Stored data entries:
%%

(** ** The notes of the vault *)

(** A markdown file that is reached through directories which are not ignored *)
Definition vault_note (p : string) : Prop :=
  ∃ d name content mtime, reach fs root [] d ∧ fs !! (root ++ d ++ [name]) = Some (File content mtime) ∧
    should_ignore_path (d ++ [name]) = false ∧ p = to_relative_path (d ++ [name]) ∧ is_markdown_path p = true.
Lemma collect_spec fuel d out out' : collect_markdown_files fuel fs root (root ++ d) out = Ok out' →
  ∃ new, out' = out ++ new ∧ ∀ p, p ∈ new ↔ ∃ d' name content mtime,
    reach fs root d d' ∧ length d' < length d + fuel ∧ fs !! (root ++ d' ++ [name]) = Some (File content mtime) ∧
    should_ignore_path (d' ++ [name]) = false ∧ p = to_relative_path (d' ++ [name]) ∧ is_markdown_path p = true.
Proof.
  revert d out out'. induction fuel as [|fuel IH]; intros d out out'; simpl.
  - intros [= <-]. exists []. rewrite app_nil_r. split; [done|]. intros p. split; [set_solver|].
    intros (d' & name & c & m & Hr%reach_length & Hl & _). lia.
  - destruct (is_dir fs (root ++ d)); [|done]. intros Hf.
    eapply (try_fold_append _ (λ (entry : string * Node) p,
      should_ignore_path (d ++ [entry.1]) = false ∧
      match entry.2 with
      | Dir => ∃ d' name content mtime, reach fs root (d ++ [entry.1]) d' ∧ length d' < length (d ++ [entry.1]) + fuel ∧
          fs !! (root ++ d' ++ [name]) = Some (File content mtime) ∧ should_ignore_path (d' ++ [name]) = false ∧
          p = to_relative_path (d' ++ [name]) ∧ is_markdown_path p = true
      | File _ _ => p = to_relative_path (d ++ [entry.1]) ∧ is_markdown_path p = true
      | Symlink _ => False
      end)) in Hf as (new & -> & Hnew).
    + exists new. split; [done|]. intros p. rewrite Hnew. split.
      * intros ([name node] & Hin%elem_of_read_dir & Hig & Hq). simpl in *. rewrite <- app_assoc in Hin.
        destruct node as [c m| |]; [| |done].
        -- exists d, name, c, m. destruct Hq as [-> Hmd]. split_and!; [constructor|lia|done..].
        -- destruct Hq as (d' & n & c & m & Hr & Hl & Hrest). exists d', n, c, m. split; [by eapply reach_cons|].
           split; [|done]. rewrite length_app in Hl. simpl in Hl. lia.
      * intros (d' & n & c & m & [->|(name & Hd & Hig & Hr)]%reach_inv & Hl & Hfile & Hig' & Hp & Hmd).
        -- exists (n, File c m). rewrite elem_of_read_dir, <- app_assoc. by split_and!.
        -- exists (name, Dir). rewrite elem_of_read_dir, <- app_assoc. split; [done|]. split; [done|]. simpl.
           exists d', n, c, m. split_and!; try done. rewrite length_app. simpl. lia.
    + intros [name node] s s' Hin%elem_of_read_dir Hs. unfold collect_entry in Hs. cbn [fst snd] in Hs.
      rewrite relative_path_drop in Hs. simpl.
      destruct (should_ignore_path (d ++ [name])).
      { injection Hs as <-. exists []. rewrite app_nil_r. split; [done|]. set_solver. }
      destruct node as [c m| |].
      * destruct (is_markdown_path _) eqn:Hmd; injection Hs as <-.
        -- eexists [_]. split; [done|]. intros p. rewrite list_elem_of_singleton. naive_solver.
        -- exists []. rewrite app_nil_r. split; [done|]. intros p. split; [set_solver|]. intros (_ & -> & ?). congruence.
      * rewrite <- app_assoc in Hs. apply IH in Hs as (new & -> & Hnew). exists new. split; [done|]. intros p.
        rewrite Hnew. naive_solver.
      * injection Hs as <-. exists []. rewrite app_nil_r. split; [done|]. set_solver.
Qed.
Lemma collect_notes files p : collect_markdown_files (scan_depth fs) fs root root [] = Ok files → p ∈ files ↔ vault_note p.
Proof.
  intros Hf. rewrite <- (app_nil_r root) in Hf at 2. apply collect_spec in Hf as (new & -> & Hnew). simpl. rewrite Hnew. split.
  - intros (d & n & c & m & Hr & _ & Hrest). by exists d, n, c, m.
  - intros (d & n & c & m & Hr & Hfile & Hrest). exists d, n, c, m. split_and!; try done; [|apply Hrest..].
    simpl. apply scan_depth_bound in Hfile. rewrite !length_app in Hfile. simpl in Hfile. lia.
Qed.

(** The same, by the names of the directories and of the file *)
Definition note_file (q : list string) : Prop :=
  ∃ d name content mtime, reach fs root [] d ∧ q = d ++ [name] ∧ fs !! (root ++ q) = Some (File content mtime) ∧
    should_ignore_path q = false ∧ is_markdown_path (to_relative_path q) = true.
Lemma vault_note_file p : vault_note p ↔ ∃ q, note_file q ∧ p = to_relative_path q.
Proof.
  split.
  - intros (d & name & c & m & Hr & Hf & Hig & -> & Hmd). exists (d ++ [name]). split; [|done].
    by exists d, name, c, m.
  - intros (q & (d & name & c & m & Hr & -> & Hf & Hig & Hmd) & ->). by exists d, name, c, m.
Qed.
(** No two notes have the same path, or paths that differ in the case of ASCII letters only. *)
Definition notes_distinct : Prop :=
  ∀ q q', note_file q → note_file q' →
    eq_ignore_ascii_case (to_relative_path q) (to_relative_path q') = true → q = q'.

%%

*Task to carry out*
The full data, transcribed without change, is the expected answer.

*Final answer*
(** ** The notes of the vault *)

(** A markdown file that is reached through directories which are not ignored *)
Definition vault_note (p : string) : Prop :=
  ∃ d name content mtime, reach fs root [] d ∧ fs !! (root ++ d ++ [name]) = Some (File content mtime) ∧
    should_ignore_path (d ++ [name]) = false ∧ p = to_relative_path (d ++ [name]) ∧ is_markdown_path p = true.
Lemma collect_spec fuel d out out' : collect_markdown_files fuel fs root (root ++ d) out = Ok out' →
  ∃ new, out' = out ++ new ∧ ∀ p, p ∈ new ↔ ∃ d' name content mtime,
    reach fs root d d' ∧ length d' < length d + fuel ∧ fs !! (root ++ d' ++ [name]) = Some (File content mtime) ∧
    should_ignore_path (d' ++ [name]) = false ∧ p = to_relative_path (d' ++ [name]) ∧ is_markdown_path p = true.
Proof.
  revert d out out'. induction fuel as [|fuel IH]; intros d out out'; simpl.
  - intros [= <-]. exists []. rewrite app_nil_r. split; [done|]. intros p. split; [set_solver|].
    intros (d' & name & c & m & Hr%reach_length & Hl & _). lia.
  - destruct (is_dir fs (root ++ d)); [|done]. intros Hf.
    eapply (try_fold_append _ (λ (entry : string * Node) p,
      should_ignore_path (d ++ [entry.1]) = false ∧
      match entry.2 with
      | Dir => ∃ d' name content mtime, reach fs root (d ++ [entry.1]) d' ∧ length d' < length (d ++ [entry.1]) + fuel ∧
          fs !! (root ++ d' ++ [name]) = Some (File content mtime) ∧ should_ignore_path (d' ++ [name]) = false ∧
          p = to_relative_path (d' ++ [name]) ∧ is_markdown_path p = true
      | File _ _ => p = to_relative_path (d ++ [entry.1]) ∧ is_markdown_path p = true
      | Symlink _ => False
      end)) in Hf as (new & -> & Hnew).
    + exists new. split; [done|]. intros p. rewrite Hnew. split.
      * intros ([name node] & Hin%elem_of_read_dir & Hig & Hq). simpl in *. rewrite <- app_assoc in Hin.
        destruct node as [c m| |]; [| |done].
        -- exists d, name, c, m. destruct Hq as [-> Hmd]. split_and!; [constructor|lia|done..].
        -- destruct Hq as (d' & n & c & m & Hr & Hl & Hrest). exists d', n, c, m. split; [by eapply reach_cons|].
           split; [|done]. rewrite length_app in Hl. simpl in Hl. lia.
      * intros (d' & n & c & m & [->|(name & Hd & Hig & Hr)]%reach_inv & Hl & Hfile & Hig' & Hp & Hmd).
        -- exists (n, File c m). rewrite elem_of_read_dir, <- app_assoc. by split_and!.
        -- exists (name, Dir). rewrite elem_of_read_dir, <- app_assoc. split; [done|]. split; [done|]. simpl.
           exists d', n, c, m. split_and!; try done. rewrite length_app. simpl. lia.
    + intros [name node] s s' Hin%elem_of_read_dir Hs. unfold collect_entry in Hs. cbn [fst snd] in Hs.
      rewrite relative_path_drop in Hs. simpl.
      destruct (should_ignore_path (d ++ [name])).
      { injection Hs as <-. exists []. rewrite app_nil_r. split; [done|]. set_solver. }
      destruct node as [c m| |].
      * destruct (is_markdown_path _) eqn:Hmd; injection Hs as <-.
        -- eexists [_]. split; [done|]. intros p. rewrite list_elem_of_singleton. naive_solver.
        -- exists []. rewrite app_nil_r. split; [done|]. intros p. split; [set_solver|]. intros (_ & -> & ?). congruence.
      * rewrite <- app_assoc in Hs. apply IH in Hs as (new & -> & Hnew). exists new. split; [done|]. intros p.
        rewrite Hnew. naive_solver.
      * injection Hs as <-. exists []. rewrite app_nil_r. split; [done|]. set_solver.
Qed.
Lemma collect_notes files p : collect_markdown_files (scan_depth fs) fs root root [] = Ok files → p ∈ files ↔ vault_note p.
Proof.
  intros Hf. rewrite <- (app_nil_r root) in Hf at 2. apply collect_spec in Hf as (new & -> & Hnew). simpl. rewrite Hnew. split.
  - intros (d & n & c & m & Hr & _ & Hrest). by exists d, n, c, m.
  - intros (d & n & c & m & Hr & Hfile & Hrest). exists d, n, c, m. split_and!; try done; [|apply Hrest..].
    simpl. apply scan_depth_bound in Hfile. rewrite !length_app in Hfile. simpl in Hfile. lia.
Qed.

(** The same, by the names of the directories and of the file *)
Definition note_file (q : list string) : Prop :=
  ∃ d name content mtime, reach fs root [] d ∧ q = d ++ [name] ∧ fs !! (root ++ q) = Some (File content mtime) ∧
    should_ignore_path q = false ∧ is_markdown_path (to_relative_path q) = true.
Lemma vault_note_file p : vault_note p ↔ ∃ q, note_file q ∧ p = to_relative_path q.
Proof.
  split.
  - intros (d & name & c & m & Hr & Hf & Hig & -> & Hmd). exists (d ++ [name]). split; [|done].
    by exists d, name, c, m.
  - intros (q & (d & name & c & m & Hr & -> & Hf & Hig & Hmd) & ->). by exists d, name, c, m.
Qed.
(** No two notes have the same path, or paths that differ in the case of ASCII letters only. *)
Definition notes_distinct : Prop :=
  ∀ q q', note_file q → note_file q' →
    eq_ignore_ascii_case (to_relative_path q) (to_relative_path q') = true → q = q'.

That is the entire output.